▸ **Exercise directions**
Start at the line with "Import ast." in the records below, stop at the line with "negb (isAstNodeMap entries)", and return every line in that span exactly, the two end lines included.

(Task data Opens)

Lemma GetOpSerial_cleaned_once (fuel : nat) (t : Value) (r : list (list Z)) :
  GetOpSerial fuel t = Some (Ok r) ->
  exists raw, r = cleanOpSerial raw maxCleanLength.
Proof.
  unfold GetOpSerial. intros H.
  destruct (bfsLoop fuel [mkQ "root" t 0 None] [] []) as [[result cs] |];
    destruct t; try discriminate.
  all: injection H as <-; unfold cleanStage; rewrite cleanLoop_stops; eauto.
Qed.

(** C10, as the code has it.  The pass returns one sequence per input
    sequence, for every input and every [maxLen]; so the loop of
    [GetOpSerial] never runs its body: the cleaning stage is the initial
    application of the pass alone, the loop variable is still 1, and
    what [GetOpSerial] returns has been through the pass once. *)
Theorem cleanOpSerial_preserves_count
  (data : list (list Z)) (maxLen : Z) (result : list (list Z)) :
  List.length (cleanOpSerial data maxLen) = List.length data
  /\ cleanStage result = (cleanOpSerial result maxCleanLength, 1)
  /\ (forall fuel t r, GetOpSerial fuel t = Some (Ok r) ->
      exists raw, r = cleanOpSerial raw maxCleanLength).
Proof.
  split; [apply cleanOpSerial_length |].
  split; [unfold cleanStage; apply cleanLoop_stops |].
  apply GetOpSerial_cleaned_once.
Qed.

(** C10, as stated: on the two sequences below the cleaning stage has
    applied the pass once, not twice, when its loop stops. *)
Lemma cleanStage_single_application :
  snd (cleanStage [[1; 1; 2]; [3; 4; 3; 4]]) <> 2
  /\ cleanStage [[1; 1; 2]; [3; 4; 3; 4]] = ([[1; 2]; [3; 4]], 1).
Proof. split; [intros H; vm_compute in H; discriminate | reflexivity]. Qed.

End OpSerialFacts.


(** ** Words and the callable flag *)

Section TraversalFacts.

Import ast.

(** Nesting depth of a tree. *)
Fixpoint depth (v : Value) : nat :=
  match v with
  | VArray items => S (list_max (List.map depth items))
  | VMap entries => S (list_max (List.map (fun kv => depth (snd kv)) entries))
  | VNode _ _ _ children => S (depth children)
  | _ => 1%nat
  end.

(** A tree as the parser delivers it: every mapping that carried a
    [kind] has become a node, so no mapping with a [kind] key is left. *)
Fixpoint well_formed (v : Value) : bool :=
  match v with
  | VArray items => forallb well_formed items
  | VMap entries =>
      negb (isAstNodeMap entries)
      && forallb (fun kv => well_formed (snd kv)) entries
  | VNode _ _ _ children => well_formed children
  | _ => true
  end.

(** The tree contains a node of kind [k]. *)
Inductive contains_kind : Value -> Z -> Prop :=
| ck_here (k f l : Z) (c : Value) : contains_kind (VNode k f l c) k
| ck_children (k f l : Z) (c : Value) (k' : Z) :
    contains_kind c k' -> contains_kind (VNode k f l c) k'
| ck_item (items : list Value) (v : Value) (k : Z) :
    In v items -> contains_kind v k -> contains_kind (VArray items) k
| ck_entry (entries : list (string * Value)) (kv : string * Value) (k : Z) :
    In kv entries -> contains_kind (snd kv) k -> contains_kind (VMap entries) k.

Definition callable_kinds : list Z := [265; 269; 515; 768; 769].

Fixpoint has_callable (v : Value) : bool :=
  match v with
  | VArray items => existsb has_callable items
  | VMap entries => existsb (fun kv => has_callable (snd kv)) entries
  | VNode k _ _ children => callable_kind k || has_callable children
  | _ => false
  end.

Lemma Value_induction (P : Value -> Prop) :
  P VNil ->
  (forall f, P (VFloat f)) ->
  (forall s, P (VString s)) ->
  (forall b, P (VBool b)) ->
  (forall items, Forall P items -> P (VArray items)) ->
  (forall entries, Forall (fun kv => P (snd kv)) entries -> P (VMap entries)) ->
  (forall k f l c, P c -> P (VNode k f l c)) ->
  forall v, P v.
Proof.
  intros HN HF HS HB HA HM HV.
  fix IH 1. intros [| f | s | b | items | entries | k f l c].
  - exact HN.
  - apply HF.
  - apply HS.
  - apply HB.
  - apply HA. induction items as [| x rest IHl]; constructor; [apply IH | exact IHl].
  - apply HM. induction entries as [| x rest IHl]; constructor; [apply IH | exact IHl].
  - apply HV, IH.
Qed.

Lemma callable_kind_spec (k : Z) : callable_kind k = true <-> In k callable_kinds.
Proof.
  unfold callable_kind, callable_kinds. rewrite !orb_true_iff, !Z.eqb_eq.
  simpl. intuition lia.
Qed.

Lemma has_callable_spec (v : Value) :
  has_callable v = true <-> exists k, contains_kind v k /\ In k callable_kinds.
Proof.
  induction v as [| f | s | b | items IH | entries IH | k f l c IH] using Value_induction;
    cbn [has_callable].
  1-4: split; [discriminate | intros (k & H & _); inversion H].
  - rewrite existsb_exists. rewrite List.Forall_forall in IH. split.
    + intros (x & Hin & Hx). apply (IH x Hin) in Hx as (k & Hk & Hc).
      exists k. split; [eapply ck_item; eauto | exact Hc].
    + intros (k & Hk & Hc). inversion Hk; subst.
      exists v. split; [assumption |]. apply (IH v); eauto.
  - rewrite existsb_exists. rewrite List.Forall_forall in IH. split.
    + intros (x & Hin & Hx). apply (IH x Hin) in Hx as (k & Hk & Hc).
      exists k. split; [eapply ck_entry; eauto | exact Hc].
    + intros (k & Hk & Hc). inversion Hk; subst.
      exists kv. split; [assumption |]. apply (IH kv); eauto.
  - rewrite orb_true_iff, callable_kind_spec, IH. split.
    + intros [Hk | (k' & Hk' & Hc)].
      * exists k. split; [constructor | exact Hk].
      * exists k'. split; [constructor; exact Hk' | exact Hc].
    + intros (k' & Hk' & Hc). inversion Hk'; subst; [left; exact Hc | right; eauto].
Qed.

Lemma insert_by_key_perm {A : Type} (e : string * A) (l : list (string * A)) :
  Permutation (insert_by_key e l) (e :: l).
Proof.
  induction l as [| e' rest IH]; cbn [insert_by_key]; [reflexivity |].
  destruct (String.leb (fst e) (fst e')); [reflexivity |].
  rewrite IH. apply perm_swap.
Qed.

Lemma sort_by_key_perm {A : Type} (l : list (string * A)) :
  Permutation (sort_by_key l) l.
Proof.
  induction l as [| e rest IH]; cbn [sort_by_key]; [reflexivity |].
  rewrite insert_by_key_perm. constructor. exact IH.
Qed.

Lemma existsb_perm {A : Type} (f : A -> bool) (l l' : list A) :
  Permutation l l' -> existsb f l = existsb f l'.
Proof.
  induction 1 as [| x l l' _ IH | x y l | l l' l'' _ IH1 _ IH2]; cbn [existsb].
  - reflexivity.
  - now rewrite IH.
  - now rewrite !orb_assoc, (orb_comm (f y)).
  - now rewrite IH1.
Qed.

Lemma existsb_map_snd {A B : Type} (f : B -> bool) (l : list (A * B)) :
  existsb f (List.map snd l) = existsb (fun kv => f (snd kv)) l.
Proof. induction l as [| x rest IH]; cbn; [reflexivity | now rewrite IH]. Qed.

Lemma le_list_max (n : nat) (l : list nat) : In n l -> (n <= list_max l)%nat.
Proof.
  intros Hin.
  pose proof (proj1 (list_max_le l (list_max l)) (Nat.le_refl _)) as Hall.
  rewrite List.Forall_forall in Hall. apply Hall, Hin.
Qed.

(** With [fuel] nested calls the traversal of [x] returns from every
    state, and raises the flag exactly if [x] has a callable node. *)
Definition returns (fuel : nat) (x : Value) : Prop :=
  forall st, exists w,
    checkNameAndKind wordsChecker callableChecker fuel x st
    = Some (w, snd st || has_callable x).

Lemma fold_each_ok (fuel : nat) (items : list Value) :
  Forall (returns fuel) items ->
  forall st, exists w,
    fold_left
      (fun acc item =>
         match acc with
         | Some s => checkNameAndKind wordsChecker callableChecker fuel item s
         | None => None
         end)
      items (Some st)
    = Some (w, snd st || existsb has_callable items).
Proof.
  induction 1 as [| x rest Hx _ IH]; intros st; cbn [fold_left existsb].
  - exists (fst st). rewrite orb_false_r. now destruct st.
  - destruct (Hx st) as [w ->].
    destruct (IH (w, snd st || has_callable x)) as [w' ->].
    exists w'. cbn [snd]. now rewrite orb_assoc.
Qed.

(Task data Closes)

▸ **Answer to the problem**
Import ast.

(** Nesting depth of a tree. *)
Fixpoint depth (v : Value) : nat :=
  match v with
  | VArray items => S (list_max (List.map depth items))
  | VMap entries => S (list_max (List.map (fun kv => depth (snd kv)) entries))
  | VNode _ _ _ children => S (depth children)
  | _ => 1%nat
  end.

(** A tree as the parser delivers it: every mapping that carried a
    [kind] has become a node, so no mapping with a [kind] key is left. *)
Fixpoint well_formed (v : Value) : bool :=
  match v with
  | VArray items => forallb well_formed items
  | VMap entries =>
      negb (isAstNodeMap entries)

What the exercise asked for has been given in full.